Alan Fauconnier1,4, Abdelmounaaïm Allaoui2,{dagger}, Andrés Campos3,{ddagger}, Ary Van Elsen1, Guy R. Cornelis2 and Alex Bollen1

1Applied Genetics, Université Libre de Bruxelles, Rue de I'Industrie 24, B-1400 Nivelles, Belgium
2Microbial Pathogenesis Unit, International Institute of Cellular and Molecular Pathology and Faculté de Médecine, Université Catholique de Louvain, Avenue Hippocrate 74, B-1200 Bruxelles, Belgium
3Departamento de Bioenergética, Institute de Fisiologia Celular, Universidad Nacional Autónoma de México, México 04510 DF, Mexico

4 Author for correspondence: Alan Fauconnier. Tel: + 32 67 889 425. Fax: +32 67 889 472. e-mail: afaucon@sga.ulb.ac.be

ABSTRACT

The inv gene of Yersinia enterocolitica codes for invasin, a member of the invasin/intimin-like protein family, which mediates the internalization of the bacterium into cultured epithelial cells. The putative inclusion of inv into a pathogenicity island was tested by investigating its flanking sequences. Indeed, the enteropathogenic Escherichia coli (EPEC) intimin, a member of the same family of proteins, is encoded by eaeA, a gene which belongs to a pathogenicity island. An ORF located upstream from inv was of particular interest since it appeared homologous both to the flagellar flhA gene and to sepA, an EPEC gene lying inside the same pathogenicity island as eaeA. A mutant in this ORF was non-motile and non-flagellated while its invasion phenotype remained unaffected. These data indicated that the ORF corresponded to the flhA gene of Y. enterocolitica. Subsequently, the flhB and flhE genes, located respectively upstream and downstream from flhA, were identified. The three flh genes appear to be transcribed from a single operon called flhB, according to the nomenclature used for Salmonella typhimurium. Intergenic sequence between flhE and inv includes a grey hole, with no recognizable function. Downstream from inv, we have detected the flagellar flgM operon as already reported. Finally, the incongruous localization of inv amidst the flagellar cluster is discussed; while transposition could explain this phenomenon, no trace of such an event was detected.
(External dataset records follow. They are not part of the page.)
(** X14.  Without a line to read the exit status is settled by the
    command line alone: 2 when [parse_args] rejects it, 0 when it asks for
    the help, and 1 in every other case, because every way through [run]
    asks the operator at least once. *)
Theorem session_without_input_fails (h : host)
    (command_line : option arguments) (envs : nat -> unit_env) (w : world) :
  stdin w = [] ->
  fst (main h command_line envs w)
  = match command_line with
    | None => 2
    | Some args => if arg_help args then 0 else 1
    end.
Proof.
  intros Hin. unfold main. destruct command_line as [args|]; [|reflexivity].
  destruct (arg_help args); [reflexivity|].
  destruct ((m <- init_manager h args ;; run h m args envs) w)
    as [[a|c|] w1] eqn:E; cbn [fst].
  - pose proof (session_no_input h args envs w _ w1 E Hin) as H.
    discriminate.
  - destruct (session_exits_one h args envs w _ _ E) as [_ H].
    apply (H c eq_refl).
  - reflexivity.
Qed.

Lemma session_without_input_fails_witness :
  stdin (example_world []) = []
  /\ fst (main example_host (Some example_arguments) (fun _ => example_env)
            (example_world [])) = 1
  /\ fst (main example_host None (fun _ => example_env) (example_world []))
     = 2.
Proof.
  split; [reflexivity|]. split.
  - exact (session_without_input_fails example_host (Some example_arguments)
             (fun _ => example_env) (example_world []) eq_refl).
  - exact (session_without_input_fails example_host None
             (fun _ => example_env) (example_world []) eq_refl).
Defined.

(** ** [update_app_version]: the descriptor read again *)

(** X15.  When [update_app_version] returns [True] for a version of the
    form MAJOR.MINOR.PATCH, reading the descriptor again with
    [ConfigParser.read] gives the configuration that was read before the
    update, changed in three places at most: the default section is the
    same, every section other than launcher and install has the same
    options with the same values in the same order, every option other
    than launcher.version, launcher.label and install.build has the same
    value, launcher.version is the new version and install.build is the
    stamp of the clock. *)
Theorem descriptor_reads_back (src : path) (app version : text)
    (env : unit_env) (w w' : world) :
  Triple version ->
  update_app_version src app version env w = (Done true, w') ->
  exists cfg cfg'',
    read_config (fs w) (src ++ [app] ++ app_conf) (read_unreadable env)
    = Some cfg
    /\ read_config (fs w') (src ++ [app] ++ app_conf) false = Some cfg''
    /\ defaults cfg'' = defaults cfg
    /\ (forall section optname,
          ~ rewritten section optname ->
          option_of cfg'' section optname = option_of cfg section optname)
    /\ (forall section,
          section <> launcher -> section <> install ->
          lookup section (sections cfg'') = lookup section (sections cfg))
    /\ option_of cfg'' launcher (txt "version") = Some version
    /\ option_of cfg'' install (txt "build")
       = Some (build_stamp (build_time env)).
Proof.
  intros Hv. rewrite update_app_version_run.
  destruct (update_result src app version env (fs w)) as [[[ok f'] lg] ops]
    eqn:R.
  unfold apply_effect. intros H. inversion H; subst. clear H.
  cbn [fs evolve]. exact (update_read_again _ _ _ _ _ _ _ _ Hv R).
Qed.

Lemma descriptor_reads_back_witness :
  Triple (txt "3.1.4")
  /\ update_app_version example_source (txt "appC") (txt "3.1.4") example_env
       commented_world = (Done true, snd round_trip_update)
  /\ exists cfg cfg'',
       read_config (fs commented_world)
         (example_source ++ [txt "appC"] ++ app_conf)
         (read_unreadable example_env) = Some cfg
       /\ read_config (fs (snd round_trip_update))
            (example_source ++ [txt "appC"] ++ app_conf) false = Some cfg''
       /\ defaults cfg'' = defaults cfg
       /\ (forall section optname,
             ~ rewritten section optname ->
             option_of cfg'' section optname = option_of cfg section optname)
       /\ (forall section,
             section <> launcher -> section <> install ->
             lookup section (sections cfg'') = lookup section (sections cfg))
       /\ option_of cfg'' launcher (txt "version") = Some (txt "3.1.4")
       /\ option_of cfg'' install (txt "build")
          = Some (build_stamp (build_time example_env)).
Proof.
  assert (H : update_app_version example_source (txt "appC") (txt "3.1.4")
                example_env commented_world
              = (Done true, snd round_trip_update))
    by (vm_compute; reflexivity).
  split; [exact Triple_3_1_4|]. split; [exact H|].
  exact (descriptor_reads_back example_source (txt "appC") (txt "3.1.4")
           example_env commented_world (snd round_trip_update)
           Triple_3_1_4 H).
Defined.

(** ** [DeploymentManager.__init__]: the directories of the tool *)

(** X16.  [__init__] never ends by [sys.exit].  It raises exactly when
    making [logs] or [backups] under the directory of the script is
    obstructed: a file or an archive lies at the path or above it, or the
    system refuses to make a directory that is missing there.  [logs] is
    made first: when only [backups] is obstructed, [logs] is a directory
    when the exception leaves.  When [__init__] returns, both are
    directories and the manager keeps its backups in [backups].  However
    it ends, every file and archive is where it was with the content it
    had, every directory is still a directory, nothing changed outside
    the two paths, no line was read and no operation started.  (The log
    file that the logger starts under [logs] is not part of the tree: its
    entries are kept in a list.) *)
Theorem init_makes_directories (h : host) (args : arguments) (w : world) :
  let refused := mkdir_refused (host_access h) in
  let logs := script_dir h ++ [txt "logs"] in
  let backups := script_dir h ++ [txt "backups"] in
  match init_manager h args w with
  | (Done m, w') =>
      ~ obstructed refused (fs w) logs
      /\ ~ obstructed refused (fs w) backups
      /\ backup_dir m = backups
      /\ manager_access m = host_access h
      /\ is_dir (fs w') logs = true
      /\ is_dir (fs w') backups = true
      /\ (forall q n,
            lookup_path (fs w) q = Some n -> is_directory n = false ->
            lookup_path (fs w') q = Some n)
      /\ (forall q, is_dir (fs w) q = true -> is_dir (fs w') q = true)
      /\ (forall q,
            ~ is_prefix q logs -> ~ is_prefix q backups ->
            lookup_path (fs w') q = lookup_path (fs w) q)
      /\ stdin w' = stdin w /\ trace w' = trace w
  | (Raised, w') =>
      (obstructed refused (fs w) logs \/ obstructed refused (fs w) backups)
      /\ (~ obstructed refused (fs w) logs -> is_dir (fs w') logs = true)
      /\ log w' = log w
      /\ (forall q n,
            lookup_path (fs w) q = Some n -> is_directory n = false ->
            lookup_path (fs w') q = Some n)
      /\ (forall q, is_dir (fs w) q = true -> is_dir (fs w') q = true)
      /\ (forall q,
            ~ is_prefix q logs -> ~ is_prefix q backups ->
            lookup_path (fs w') q = lookup_path (fs w) q)
      /\ stdin w' = stdin w /\ trace w' = trace w
  | (Exit _, _) => False
  end.
Proof.
  pose proof (init_manager_cases h args w) as H. cbv zeta in H |- *.
  destruct (init_manager h args w) as [[m|c|] w']; exact H.
Qed.

(** On a machine that lets the program make [logs] but not [backups],
    [__init__] raises, and [logs] is there afterwards. *)
Lemma init_makes_directories_witness :
  fst (init_manager guarded_host example_arguments bare_world) = Raised
  /\ (obstructed (mkdir_refused (host_access guarded_host)) (fs bare_world)
        [txt "tool"; txt "logs"]
      \/ obstructed (mkdir_refused (host_access guarded_host)) (fs bare_world)
           [txt "tool"; txt "backups"])
  /\ is_dir (fs (snd (init_manager guarded_host example_arguments bare_world)))
       [txt "tool"; txt "logs"] = true
  /\ path_exists
       (fs (snd (init_manager guarded_host example_arguments bare_world)))
       [txt "tool"; txt "backups"] = false.
Proof.
  pose proof (init_makes_directories guarded_host example_arguments
                bare_world) as H.
  cbv zeta in H.
  assert (E : init_manager guarded_host example_arguments bare_world
              = (Raised,
                 snd (init_manager guarded_host example_arguments bare_world)))
    by (vm_compute; reflexivity).
  rewrite E in H. destruct H as [H _].
  split; [vm_compute; reflexivity|]. split; [exact H|].
  split; vm_compute; reflexivity.
Defined.

(** ** [validate_app_structure] on an app of the menu *)

(** X17.  For an app that [list_available_apps] offers,
    [validate_app_structure] returns [True] exactly when
    metadata/default.meta exists under the directory of the app: the menu
    has already seen to default and default/app.conf.  The call changes
    the log only. *)
Theorem listed_app_validates_iff (src : path) (acc : access) (app : text)
    (names : list text) (w : world) :
  list_available_apps (fs w) src acc = Some names -> In app names ->
  exists lg,
    validate_app_structure src app w
    = (Done (path_exists (fs w) (src ++ [app] ++ default_meta)),
       mkWorld (fs w) (stdin w) (log w ++ lg) (trace w)).
Proof.
  intros Hl Hin. rewrite validate_app_structure_run.
  pose proof (validate_result_listed (fs w) src acc names app Hl Hin) as Hb.
  destruct (validate_result_fs src app (fs w)) as [Hf Ho].
  destruct (validate_result src app (fs w)) as [[[b f] lg] ops].
  cbn [fst snd] in Hb, Hf, Ho. subst b f ops.
  unfold apply_effect, evolve. rewrite app_nil_r. exists lg. reflexivity.
Qed.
Keywords: Yersinia enterocolitica, invasin, LcrD/FlbF, flagellar genes, motility

{ddagger} Present address: Department of Microbiology and Immunology, College of Medicine, E-603 Medical Science Building, 835, South Wolcott Avenue, Chicago, IL 60612-7344, USA.

{dagger} Present address: Department of Microbiology, Medical School, University of Newcastle-upon-Tyne, Framlington Place, Newcastle-upon-Tyne, NE2 4HH, UK.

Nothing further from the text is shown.